Post-ranking period (1/2/2018 – 28/2/2018): the alpha coefficient calculated in this phase is already beta-adjusted and thus serves as a measure of abnormal return. For economic meaning, the alpha indicates how well a fund/ an investment has performed after accounting for the risk involved. We use the estimated beta, together with the daily risk premia, to get daily alphas from February 1st 2018 to February 28th 2018. By calculating cumulative abnormal return difference at the end of the period, one can see the persistence in performance of a top rank and bottom rank fund. If cumulative abnormal returns of the top ranking fund is significantly larger than that of the bottom ranking fund then there is persistence in their performance. Bollen and Busse (2004) did a similar ranking and comparing process using abnormal returns from market timing and net selectivity; albeit using a larger sample of funds and running a longer post-ranking period.
Daily returns correlation test
Besides the test for alpha persistence in short term, we also want to test how daily returns of an average fund in our sample depend on its own historical data. To do this we coefficient for lagged return to the simple regression with risk premium, market premium, Jensen’s alpha, and beta. The coefficient for lagged return shows how the excess return of a fund on a given day is correlated with its excess return the day before. If this lagged return coefficient is positive and significant, then there is some persistence in performance relative to the previous day, i.e. if the previous day return is positive then on average the next day return is positive and vice versa; If this lagged return coefficient is negative and significant then we conclude there is high volatility in return on a daily basis, i.e. if the previous day is positive then the return of the next day would likely be negative and vice versa; If the coefficient is insignificant then one can conclude there is no relation between two consecutive days returns.
In this regression we attempt to find persistence of performance in very short periods.
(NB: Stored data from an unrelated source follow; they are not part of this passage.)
(** The shape of the schemas that the reflector builds: a ["type"], and
    nested schemas under ["items"], ["additionalProperties"] and
    ["properties"] exactly where the type has them. *)
Inductive schema_ok : Schema -> Prop :=
| ok_plain (s : Schema) (typ : string) :
    s !! "type" = Some (VString typ) ->
    In typ ["string"; "integer"; "number"; "boolean"; "object"] ->
    s !! "items" = None -> s !! "properties" = None ->
    s !! "additionalProperties" = None ->
    schema_ok s
| ok_array (s items : Schema) :
    s !! "type" = Some (VString "array") ->
    s !! "items" = Some (VMap items) -> schema_ok items ->
    s !! "properties" = None -> s !! "additionalProperties" = None ->
    schema_ok s
| ok_map (s additional : Schema) :
    s !! "type" = Some (VString "object") ->
    s !! "additionalProperties" = Some (VMap additional) ->
    schema_ok additional ->
    s !! "items" = None -> s !! "properties" = None ->
    schema_ok s
| ok_struct (s : Schema) (properties : gmap string JValue) :
    s !! "type" = Some (VString "object") ->
    s !! "properties" = Some (VMap properties) ->
    (forall name v, properties !! name = Some v ->
       exists fieldSchema, v = VMap fieldSchema /\ schema_ok fieldSchema) ->
    s !! "items" = None -> s !! "additionalProperties" = None ->
    schema_ok s.

(** The operation in the slot of a method, [None] for a method without a
    slot. *)
Definition slot (method : string) (pathItem : PathItem.t) : option Operation.t :=
  if String.eqb method "GET" then PathItem.Get pathItem
  else if String.eqb method "POST" then PathItem.Post pathItem
  else if String.eqb method "PUT" then PathItem.Put pathItem
  else if String.eqb method "DELETE" then PathItem.Delete pathItem
  else if String.eqb method "PATCH" then PathItem.Patch pathItem
  else None.

(** Every value that the generators reflect for an endpoint has a finite
    type walk. *)
Definition endpoint_finite (endpoint : EndpointConfig.t) : Prop :=
  finite_walk (EndpointConfig.RequestBody endpoint)
  /\ (forall code v, In (code, v) (EndpointConfig.Responses endpoint) ->
        finite_walk v).

(** The response schema that the loop of [GenerateAPIDescription] builds
    for one entry. *)
Definition response_schema_of (statusCode : Z) (responseType : any)
    (schema : Schema) : ResponseSchema.t :=
  let phrase := http.StatusText statusCode in
  let statusStr := if String.eqb phrase "" then "Response" else phrase in
  match responseType with
  | nil => {| ResponseSchema.Description := statusStr;
              ResponseSchema.ContentType := "application/json";
              ResponseSchema.Schema := ∅;
              ResponseSchema.Example_ := None |}
  | str desc => {| ResponseSchema.Description := desc;
                   ResponseSchema.ContentType := "text/plain";
                   ResponseSchema.Schema := ∅;
                   ResponseSchema.Example_ := None |}
  | val _ => {| ResponseSchema.Description := statusStr;
                ResponseSchema.ContentType := "application/json";
                ResponseSchema.Schema := schema;
                ResponseSchema.Example_ := None |}
  end.
Lemma C9_shutdown_reports_and_exits_witness :
  exists evs,
    A.main Sscan_int (fun _ _ _ => PostFailed "refused"%string)
           (fun _ => Some "context deadline exceeded"%string)
           ErrServerClosed 0 (∅ : gmap string string)
           ([Scanned "7"] ++ Scanned "exit" :: [])
    = (evs ++ [Println "Останавливаем сервер...";
               ServerShutdown 5000000000;
               Log ("Ошибка при остановке сервера: "
                      +:+ "context deadline exceeded")],
       Exited 1).
Proof.
  pose proof (C9_shutdown_reports_and_exits
                Sscan_int (fun _ _ _ => PostFailed "refused"%string)
                (fun _ _ _ => PostFailed "refused"%string)
                (fun _ => Some "context deadline exceeded"%string)
                0 (∅ : gmap string string) [Scanned "7"] []) as (H & _).
  destruct (H "context deadline exceeded"%string) as (E & _); [reflexivity|].
  exact E.
Defined.

(** A whole run of variant B: a word, a number, then "exit", with a drain
    that times out.  One request is sent, and the process exits with 1. *)
Example B_run_to_exit :
  let run :=
    B.run Sscan_int (fun _ _ _ => PostFailed "refused"%string)
          (fun _ => Some "context deadline exceeded"%string)
          ErrServerClosed 0 (∅ : gmap string string) false
          ("abc" +:+ newline +:+ "7" +:+ newline +:+ "exit" +:+ newline) in
  (List.filter is_request <$> (fst <$> run))
  = Some [HttpPost "http://localhost:8080/" "application/json" (B.query 7)] /\
  (snd <$> run) = Some (Exited 1).
Proof. vm_compute. split; reflexivity. Qed.

(** * Further properties of the code *)

(** ** The resolvers over arbitrary catalogs *)

(** X1.  A resolver that returns hands back exactly one of a value and an
    error: nil with an error, or a value with no error. *)
Theorem Resolve_value_xor_error (p : ResolveParams) (w : world) :
  match fst (A.Resolve p w) with
  | Returns (v, e) => (v = VNil /\ is_Some e) \/ (v <> VNil /\ e = None)
  | Panics _ => True
  end /\
  match fst (B.Resolve p w) with
  | Returns (v, e) => (v = VNil /\ is_Some e) \/ (v <> VNil /\ e = None)
  | Panics _ => True
  end.
Proof.
  unfold A.Resolve, B.Resolve, mbind, Go_bind, mret, Go_ret, len, index,
    record_access.
  destruct (assert_int _) as [id [|]]; simpl; [|split; left; eauto].
  destruct (id <? 1); simpl; [split; left; eauto|].
  destruct (id >? _); simpl; [split; left; eauto|].
  destruct (_ && _); simpl; [|split; exact I].
  destruct (w_greetings w !! _); simpl; [|split; exact I].
  split; [right; split; [discriminate|reflexivity]|].
  destruct (_ && _); simpl; [|exact I].
  destruct (w_flowers w !! _); simpl; [|exact I].
  right; split; [discriminate|reflexivity].
Qed.

Lemma assert_int_true (v : value) (id : Z) :
  assert_int v = (id, true) -> v = VInt id.
Proof. destruct v; simpl; congruence. Qed.

(** X2.  Variant A never panics, whatever the catalog holds (an empty one
    included): it always returns. *)
Theorem A_Resolve_total (p : ResolveParams) (w : world) :
  Z.of_nat (length (w_greetings w)) <= GoInt.max_int ->
  exists r new, A.Resolve p w = (Returns r, with_reads w new).
Proof.
  intros Hmax.
  destruct (assert_int (map_index (Args p) "id")) as [id ok] eqn:Ea.
  destruct ok.
  - apply assert_int_true in Ea.
    destruct (Z_lt_le_dec id 1) as [Hlt|Hge].
    { exists (not_found id), []. rewrite with_reads_nil.
      apply A_Resolve_below; assumption. }
    destruct (Z_lt_le_dec (Z.of_nat (length (w_greetings w))) id) as [Hgt|Hle].
    { exists (not_found id), [ReadLen Greetings].
      apply A_Resolve_above; assumption. }
    destruct (A_Resolve_hit p w id Ea) as (text & _ & E); [lia..|].
    eauto.
  - exists invalid_id, []. rewrite with_reads_nil.
    apply A_Resolve_invalid. rewrite Ea. reflexivity.
Qed.

Lemma A_Resolve_total_witness :
  exists r new,
    A.Resolve (args_of (VInt 1))
      {| w_greetings := []; w_flowers := []; w_trace := [] |}
    = (Returns r,
       with_reads {| w_greetings := []; w_flowers := []; w_trace := [] |} new).
Proof.
  apply (A_Resolve_total (args_of (VInt 1))
           {| w_greetings := []; w_flowers := []; w_trace := [] |}).
  vm_compute. discriminate.
Defined.

(** With fewer flowers than the accepted identifier, variant B panics on
    the index [id-1] into [flowers]. *)
Lemma B_Resolve_panic_value (p : ResolveParams) (w : world) (id : Z) :
  Z.of_nat (length (w_greetings w)) <= GoInt.max_int ->
  map_index (Args p) "id" = VInt id ->
  1 <= id <= Z.of_nat (length (w_greetings w)) ->
  Z.of_nat (length (w_flowers w)) < id ->
  fst (B.Resolve p w)
  = Panics (IndexOutOfRange (id - 1) (Z.of_nat (length (w_flowers w)))).
Proof.
  intros Hmax Ea Hr Hfl.
  rewrite (B_Resolve_guarded p w id Ea) by lia.
  rewrite sub_one_exact by lia.
  destruct (index_in_bounds Greetings (id - 1)
              (record_access (ReadLen Greetings) w)) as (text & _ & E1).
  { simpl. lia. }
  rewrite E1. rewrite index_out_of_bounds by (simpl; lia).
  reflexivity.
Qed.

(** X3.  Variant B panics exactly when the argument is an [int] that the
    guard accepts (1 <= id <= len(greetings)) but [flowers] has fewer than
    [id] entries; the panic is the index [id-1] out of range for
    [flowers]. *)
Theorem B_Resolve_panics_iff (p : ResolveParams) (w : world) :
  Z.of_nat (length (w_greetings w)) <= GoInt.max_int ->
  ((exists e w', B.Resolve p w = (Panics e, w')) <->
   (exists id,
       map_index (Args p) "id" = VInt id /\
       1 <= id <= Z.of_nat (length (w_greetings w)) /\
       Z.of_nat (length (w_flowers w)) < id)) /\
  (forall id,
      map_index (Args p) "id" = VInt id ->
      1 <= id <= Z.of_nat (length (w_greetings w)) ->
      Z.of_nat (length (w_flowers w)) < id ->
      fst (B.Resolve p w)
      = Panics (IndexOutOfRange (id - 1) (Z.of_nat (length (w_flowers w))))).
Proof.
  intros Hmax. split; [split|].
  - intros (e & w' & E).
    destruct (assert_int (map_index (Args p) "id")) as [id ok] eqn:Ea.
    destruct ok.
    + apply assert_int_true in Ea.
      destruct (Z_lt_le_dec id 1) as [Hlt|Hge].
      { rewrite (B_Resolve_below p w id Ea Hlt) in E. discriminate. }
      destruct (Z_lt_le_dec (Z.of_nat (length (w_greetings w))) id) as [Hgt|Hle].
      { rewrite (B_Resolve_above p w id Ea Hge Hgt) in E. discriminate. }
      destruct (Z_lt_le_dec (Z.of_nat (length (w_flowers w))) id) as [Hfl|Hfl].
      * exists id. repeat split; assumption.
      * exfalso.
        rewrite (B_Resolve_guarded p w id Ea) in E by lia.
        rewrite sub_one_exact in E by lia.
        destruct (index_in_bounds Greetings (id - 1)
                    (record_access (ReadLen Greetings) w)) as (text & _ & E1).
        { simpl. lia. }
        rewrite E1 in E.
        destruct (index_in_bounds FlowersCat (id - 1)
                    (record_access (ReadIndex Greetings (id - 1))
                       (record_access (ReadLen Greetings) w))) as (fl & _ & E2).
        { simpl. lia. }
        rewrite E2 in E. discriminate.
    + rewrite B_Resolve_invalid in E by (rewrite Ea; reflexivity).
      discriminate.
  - intros (id & Hid & Hr & Hfl).
    pose proof (B_Resolve_panic_value p w id Hmax Hid Hr Hfl) as E.
    destruct (B.Resolve p w) as [r w']. cbn [fst] in E. subst r. eauto.
  - intros id Hid Hr Hfl. apply B_Resolve_panic_value; assumption.
Qed.

Lemma B_Resolve_panics_iff_witness :
  fst (B.Resolve (args_of (VInt 10))
         {| w_greetings := greetings; w_flowers := take 9 flowers;
            w_trace := [] |})
  = Panics (IndexOutOfRange (10 - 1) (Z.of_nat (length (take 9 flowers)))).
Proof.
  destruct (B_Resolve_panics_iff (args_of (VInt 10))
              {| w_greetings := greetings; w_flowers := take 9 flowers;
                 w_trace := [] |}) as [_ H].
  - vm_compute. discriminate.
  - apply (H 10); [reflexivity | vm_compute; split; discriminate
                  | vm_compute; reflexivity].
Defined.

(** X4.  Variant A answers with a value exactly when the argument is an
    [int] within 1..len(greetings); the value is then the string at
    position [id-1].  For every other argument it answers with nil and an
    error. *)
Theorem A_Resolve_succeeds_iff (p : ResolveParams) (w : world) (v : value) :
  Z.of_nat (length (w_greetings w)) <= GoInt.max_int ->
  (fst (A.Resolve p w) = Returns (v, None) <->
   (exists id text,
       map_index (Args p) "id" = VInt id /\
       1 <= id <= Z.of_nat (length (w_greetings w)) /\
       w_greetings w !! Z.to_nat (id - 1) = Some text /\
       v = VString text)) /\
  ((forall id, map_index (Args p) "id" = VInt id ->
               id < 1 \/ Z.of_nat (length (w_greetings w)) < id) ->
   exists e, fst (A.Resolve p w) = Returns (VNil, Some e)).
Proof.
  intros Hmax. split; [split|].
  - intros E.
    destruct (assert_int (map_index (Args p) "id")) as [id ok] eqn:Ea.
    destruct ok.
    + apply assert_int_true in Ea.
      destruct (Z_lt_le_dec id 1) as [Hlt|Hge].
      { rewrite (A_Resolve_below p w id Ea Hlt) in E. discriminate. }
      destruct (Z_lt_le_dec (Z.of_nat (length (w_greetings w))) id) as [Hgt|Hle].
      { rewrite (A_Resolve_above p w id Ea Hge Hgt) in E. discriminate. }
      destruct (A_Resolve_hit p w id Ea) as (text & Ht & E'); [lia..|].
      rewrite E' in E. simpl in E. exists id, text.
      repeat split; try assumption; try lia. congruence.
    + rewrite A_Resolve_invalid in E by (rewrite Ea; reflexivity).
      discriminate.
  - intros (id & text & Hid & Hr & Ht & ->).
    destruct (A_Resolve_hit p w id Hid) as (text' & Ht' & E'); [lia..|].
    rewrite E'. simpl. congruence.
  - intros Hout.
    destruct (assert_int (map_index (Args p) "id")) as [id ok] eqn:Ea.
    destruct ok.
    + apply assert_int_true in Ea.
      destruct (Hout id Ea) as [Hlt|Hgt].
      * rewrite (A_Resolve_below p w id Ea Hlt). eexists. reflexivity.
      * destruct (Z_lt_le_dec id 1) as [Hlt|Hge].
        { rewrite (A_Resolve_below p w id Ea Hlt). eexists. reflexivity. }
        rewrite (A_Resolve_above p w id Ea Hge Hgt). eexists. reflexivity.
    + rewrite A_Resolve_invalid by (rewrite Ea; reflexivity).
      eexists. reflexivity.
Qed.

Lemma A_Resolve_succeeds_iff_witness :
  (exists id text,
      map_index (Args (args_of (VInt 2))) "id" = VInt id /\
      1 <= id <= Z.of_nat (length (w_greetings initial_world)) /\
      w_greetings initial_world !! Z.to_nat (id - 1) = Some text /\
      VString "Поздравляю с Международным женским днём! Желаю весеннего настроения, любви и счастья!"
      = VString text) /\
  (exists e, fst (A.Resolve (args_of (VString "two")) initial_world)
             = Returns (VNil, Some e)).
Proof.
  split.
  - apply (A_Resolve_succeeds_iff (args_of (VInt 2)) initial_world).
    + vm_compute. discriminate.
    + vm_compute. reflexivity.
  - apply (A_Resolve_succeeds_iff (args_of (VString "two")) initial_world VNil).
    + vm_compute. discriminate.
    + intros id H. vm_compute in H. discriminate.
Defined.

(** X5.  The two variants agree: whenever variant B returns, variant A
    returns the same thing with the [GreetingResponse] replaced by its text;
    in particular both fail with the same error on the same arguments. *)
Theorem B_Resolve_refines_A (p : ResolveParams) (w : world) (r : resolved) :
  fst (B.Resolve p w) = Returns r ->
  fst (A.Resolve p w) = Returns (plain_text r).
Proof.
  unfold A.Resolve, B.Resolve, mbind, Go_bind, mret, Go_ret, len, index,
    record_access.
  destruct (assert_int _) as [id [|]]; simpl; [|intros [= <-]; reflexivity].
  destruct (id <? 1); simpl; [intros [= <-]; reflexivity|].
  destruct (id >? _); simpl; [intros [= <-]; reflexivity|].
  destruct (_ && _); simpl; [|discriminate].
  destruct (w_greetings w !! _); simpl; [|discriminate].
  destruct (_ && _); simpl; [|discriminate].
  destruct (w_flowers w !! _); simpl; [|discriminate].
  intros [= <-]. reflexivity.
Qed.

Lemma B_Resolve_refines_A_witness :
  fst (A.Resolve (args_of (VInt 4)) initial_world)
  = Returns (VString "Пусть в этот день сбудутся самые заветные мечты. С праздником весны!",
             None).
Proof.
  apply (B_Resolve_refines_A (args_of (VInt 4)) initial_world
           (VGreetingResponse
              {| Text := "Пусть в этот день сбудутся самые заветные мечты. С праздником весны!";
                 Flowers := "🌸🌸🌸" |}, None)).
  vm_compute. reflexivity.
Defined.
(** [counts[key] = (counts[key] || 0) + 1] on an object literal whose keys
    are categories.  An assignment to [__proto__] of a value that is not an
    object does nothing. *)
Definition count_category (key : string) (counts : gmap string tally)
  : gmap string tally :=
  if String.eqb key "__proto__" then counts
  else
    match counts !! key with
    | Some (Count n) => <[key := Count (n + 1)]> counts
    | Some (Text s) => <[key := Text (s +:+ "1")]> counts
    | None =>
        if bool_decide (key ∈ Object_prototype)
        then <[key := Text (native_function key +:+ "1")]> counts
        else <[key := Count 1]> counts
    end.

(** ** Requests and responses *)

Record Clock := {
  Date_now : Z;
  toISOString : string;
  toLocaleDateString : string
}.

Record StatsData := {
  totalStudents : Z;
  totalActivities : Z;
  totalActivitiesAssigned : Z;
  stats_totalPoints : Z;
  averagePoints : Z;
  pokemonDistribution : gmap string tally;
  evolutionDistribution : gmap Z Z
}.

Inductive Data :=
| NoData
| Students (l : list Student)
| OneStudent (s : Student)
| CreatedActivities (l : list CreatedActivity)
| OneCreatedActivity (a : CreatedActivity)
| Activities (l : list ActivityRecord)
| Award (activity : ActivityRecord) (student : Student) (evolved : bool) (newLevel : Z)
| Ranking (data : list Student) (total : Z)
| Stats (s : StatsData).

(** [res.status(status).json({ success, data, ... })]; the message texts are
    left out. *)
Record Response := {
  status : Z;
  success : bool;
  data : Data
}.

Definition ok (status : Z) (data : Data) : Response :=
  {| status := status; success := true; data := data |}.

Definition failure (status : Z) : Response :=
  {| status := status; success := false; data := NoData |}.

(** The catch block every handler ends with. *)
Definition internal_error (error : Error) : Async Response := mret (failure 500).

(** ** The handlers

    The text fields of a request are [string] and the number fields are
    integers: a request with a field of another type (a name that is a
    number, points that are a text or a fraction) is not a request of this
    model.  A field the request leaves out has the falsy value of its type:
    the empty string for text, zero for a number. *)

Definition with_totalPoints (s : Student) (points : Z) (now : string) : Student :=
  {| student_id := student_id s;
     student_name := student_name s;
     pokemonType := pokemonType s;
     totalPoints := points;
     student_createdAt := student_createdAt s;
     updatedAt := Some now |}.

(** GET /api/students *)
Definition get_students : Async Response :=
  try_catch
    (students ← readJSONFile STUDENTS_FILE [];
     mret (ok 200 (Students students)))
    internal_error.

(** POST /api/students *)
Definition post_students `{Engine} (clock : Clock) (name pokemonType : string)
  : Async Response :=
  try_catch
    (if String.eqb name "" || String.eqb pokemonType "" then mret (failure 400)
     else
       students ← readJSONFile STUDENTS_FILE [];
       let existingStudent :=
         list_find (λ student, toLowerCase (student_name student) = toLowerCase name)
           students in
       match existingStudent with
       | Some _ => mret (failure 409)
       | None =>
         let newStudent :=
           {| student_id := Date_now clock;
              student_name := trim name;
              pokemonType := pokemonType;
              totalPoints := 0;
              student_createdAt := toISOString clock;
              updatedAt := None |} in
         let students := students ++ [newStudent] in
         writeJSONFile STUDENTS_FILE students;;
         mret (ok 201 (OneStudent newStudent))
       end)
    internal_error.

(** PUT /api/students/:id; [totalPoints] is the field of the body, an
    integer, or [None] when the body has none. *)
Definition put_students `{Engine} (clock : Clock) (id : string) (totalPoints : option Z)
  : Async Response :=
  try_catch
    (match parseInt id with
     | NaN => mret (failure 400)
     | Num studentId =>
         students ← readJSONFile STUDENTS_FILE [];
         match list_find (λ s, student_id s = studentId) students with
         | None => mret (failure 404)
         | Some (studentIndex, student) =>
             let student :=
               match totalPoints with
               | Some points => with_totalPoints student points (toISOString clock)
               | None => student
               end in
             let students := <[studentIndex := student]> students in
             writeJSONFile STUDENTS_FILE students;;
             mret (ok 200 (OneStudent student))
         end
     end)
    internal_error.
(** * llm-gmail-labeler: the label memory store and the classification resolver

    A shallow embedding of [backend/memory_store.py] (class [MemoryStore]) and
    of the classification and feedback code of [backend/agent.py].

    Conventions of the embedding.
    - numpy [float32] arithmetic is idealised as arithmetic on the reals [R];
      an embedding is a [list R].  Rounding is left out, so the properties
      below state no bound that holds on the reals only: over the reals a
      vector divided by its norm plus [1e-8] is shorter than a unit vector,
      in [float32] its norm can be 1 or slightly more.  The one division whose
      divisor can be zero is the cosine of a zero embedding, [0 / 0]: numpy
      yields [nan] there, a value that no comparison accepts; it is [None] in
      an [option R].
    - the two SQLite tables are lists of rows in rowid order; a query that
      goes through the index of a primary key returns its rows in the order of
      the key.
    - a Python [dict] is an association list in insertion order.
    - a raised exception is the [Raise] constructor of [result]; an operation
      that writes returns the store it leaves behind next to its result, so
      that a commit followed by a raise keeps the committed rows.
    - the sentence-transformer model, Python's salted [hash], numpy's random
      generator, the faiss inner-product search, the chat model with its JSON
      decoding and the mail provider are external: they are parameters. *)

From Stdlib Require Import Reals Lra List String Ascii Bool Arith Lia ZArith.
From Stdlib Require Import Sorted Permutation.
Import ListNotations.

Local Open Scope string_scope.
Local Open Scope R_scope.
Local Open Scope list_scope.

(** ** Python values and control *)

Module Py.

(** Exceptions that the modelled code can raise. *)
Inductive exn : Type :=
| NameError (name : string)
| KeyError (key : string)
| ExternalError.

Inductive result (A : Type) : Type :=
| Ok (a : A)
| Raise (e : exn).
Arguments Ok {A} a.
Arguments Raise {A} e.

Definition bind {A B} (r : result A) (k : A -> result B) : result B :=
  match r with
  | Ok a => k a
  | Raise e => Raise e
  end.

(** Truthiness of an [Optional[str]]: [None] and the empty string are falsy. *)
Definition truthy (x : option string) : bool :=
  match x with
  | Some s => negb (s =? "")
  | None => false
  end.

(** [[x for x in xs if x]] *)
Fixpoint truthy_only (xs : list (option string)) : list string :=
  match xs with
  | [] => []
  | Some s :: r => if s =? "" then truthy_only r else s :: truthy_only r
  | None :: r => truthy_only r
  end.

(** [x in xs] for a list or a set of strings. *)
Definition mem (x : string) (xs : list string) : bool :=
  existsb (String.eqb x) xs.

(** A value stored under a key of a message dictionary: the key can be
    missing, or present with value [None], or present with a string. *)
Inductive field : Type :=
| Missing
| Null
| Text (s : string).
Although daily excess return is not a risk adjusted measure, this test is simple and utilize the readily available stock price and premia that we have at hand. Therefore, we think it is worth looking into.
Long-term persistence test
In this test we split the 5-year data set into 2 parts: the first half part consisting of data from January 2014 to June 2016 (2″,5 years), the second half consisting of data from July 2016 to December 2018 (2″,5 years). In each sub datasets we run regression for each fund to find the Jensen’s alpha. This Jensen’s alpha measure the general performance of that fund, accounted for market risk, for the whole sub period.